Water-lubricated bearings have been used in marine stern tube bearings for over 170 years. Compared with oil-lubricated bearings, water-lubricated bearings have resource-saving characteristics, environmental friendliness, and noise reduction. They meet the development needs of energy saving, environmental protection, and green shipping. Water lubrication has become the main form of naval vessel stern tube bearings and is widely used in civil ships [1]. The water-lubricated bearing condition of the ship is special. On the one hand, low-viscosity seawater greatly reduces the bearing capacity [2]. On the other hand, as the ship tonnage increases, the propeller cantilever results in a serious edge load in the water-lubricated bearing [3]. In addition, when the rotation speed is low, the bearing makes it difficult to form a hydrodynamic water film at 10 rotations/min. Under harsh conditions, water-lubricated bearings often suffer from wear, spalling, delamination, and noise [4,5].

Improving the material is one of the key methods to improve the performance of water-lubricated bearings [6,7]. With the advancement of materials technology, developed bearing materials have included natural ironwood, birch laminate, fabric laminate, natural rubber (NR), and synthetic nitrile rubber (NBR). With higher anti-wear and -noise performance requirements in modern ships, traditional single rubber has insurmountable shortcomings. Modified rubber [8,9] and resin matrix composites have gradually appeared [10,11].

Resin matrix composites are widely used in water-lubricated bearing materials. Examples include Thordon [12], Feroform [13], fiber-reinforced phenolic resin, polyamide, ultrahigh-molecular-weight polyethylene (UHMWPE) [14], etc. Many experiments on the tribological properties of different materials under simulated environments have been proposed. P De Baets [15] compared the tribological properties of six bearing materials in seawater. It was found that polyamide has a very small wear rate and a small coefficient of friction (COF) at the same load and speed.

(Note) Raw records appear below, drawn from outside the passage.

(** X19. After [start_all] every registered consumer reports running, and
    after [stop_all] none does; the keys of the status are the keys of the
    manager. Starting what is started changes nothing, in particular no
    second thread is created; a consumer that was stopped gets a new
    thread when it is started again. *)
Theorem start_and_stop_all
    (consumers : gmap string AgentConsumer) (c : AgentConsumer) :
  get_status (start_all consumers) = (fun _ => true) <$> consumers
  /\ get_status (stop_all consumers) = (fun _ => false) <$> consumers
  /\ get_status (stop_all (start_all consumers)) = (fun _ => false) <$> consumers
  /\ dom (get_status consumers) = dom consumers
  /\ start_all (start_all consumers) = start_all consumers
  /\ ac_thread (AgentConsumer_start (AgentConsumer_init (ac_agent c) (ac_topics c)))
     = Some O
  /\ (ac_running c = true ->
      ac_thread (AgentConsumer_start c) = ac_thread c)
  /\ (forall n, ac_thread c = Some n ->
      ac_thread (AgentConsumer_start (AgentConsumer_stop c)) = Some (S n)).
Proof.
  unfold get_status, start_all, stop_all.
  repeat match goal with |- _ /\ _ => split end.
  - rewrite <- map_fmap_compose. apply map_fmap_ext.
    intros k x _. apply AgentConsumer_start_running.
  - rewrite <- map_fmap_compose. apply map_fmap_ext. reflexivity.
  - rewrite <- !map_fmap_compose. apply map_fmap_ext. reflexivity.
  - apply dom_fmap_L.
  - rewrite <- map_fmap_compose. apply map_fmap_ext.
    intros k x _. apply AgentConsumer_start_idem.
  - reflexivity.
  - intros H. unfold AgentConsumer_start. rewrite H. reflexivity.
  - intros n H. cbn. rewrite H. reflexivity.
Qed.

Glass fiber (GF) and/or carbon fiber (CF) filler materials can improve the friction and wear characteristics of UHMWPE-based composites under dry and water-lubricated conditions [16]. The research found that counterface morphology greatly influences composites’ friction and wear characteristics [17]. Because of the corrosion of the counterface by seawater [18], the wear rate of the composite against GCr15 under the lubrication of seawater was much larger than that under other conditions [19]. Tribological tests of polyether ether ketone (PEEK) and PEEK containing 30 wt.% glass fiber against AISI D2 steel were carried out [20]. The results show that the friction coefficient of composites decreased with an increase in normal pressure at relatively low loads. A similar phenomenon was proposed by another researcher [21]. The forming process of materials is also an important factor. The weave density has an important influence on the tribological behavior of hybrid PTFE/Kevlar fabric composites. With an increasing weave density, the wear rate increases, and the friction coefficient decreases [22]. Roughness is another factor. Golchin et al. [23] found that composites with a lower surface roughness had a lower dynamic friction. N. Liu et al. [24] observed abrasion patterns perpendicular to the sliding direction on the worn surface of composites under seawater lubrication or dry conditions. It can be seen that there are many factors affecting the tribological properties of resin matrix composites, and the influence mechanism of the forming process remains to be revealed.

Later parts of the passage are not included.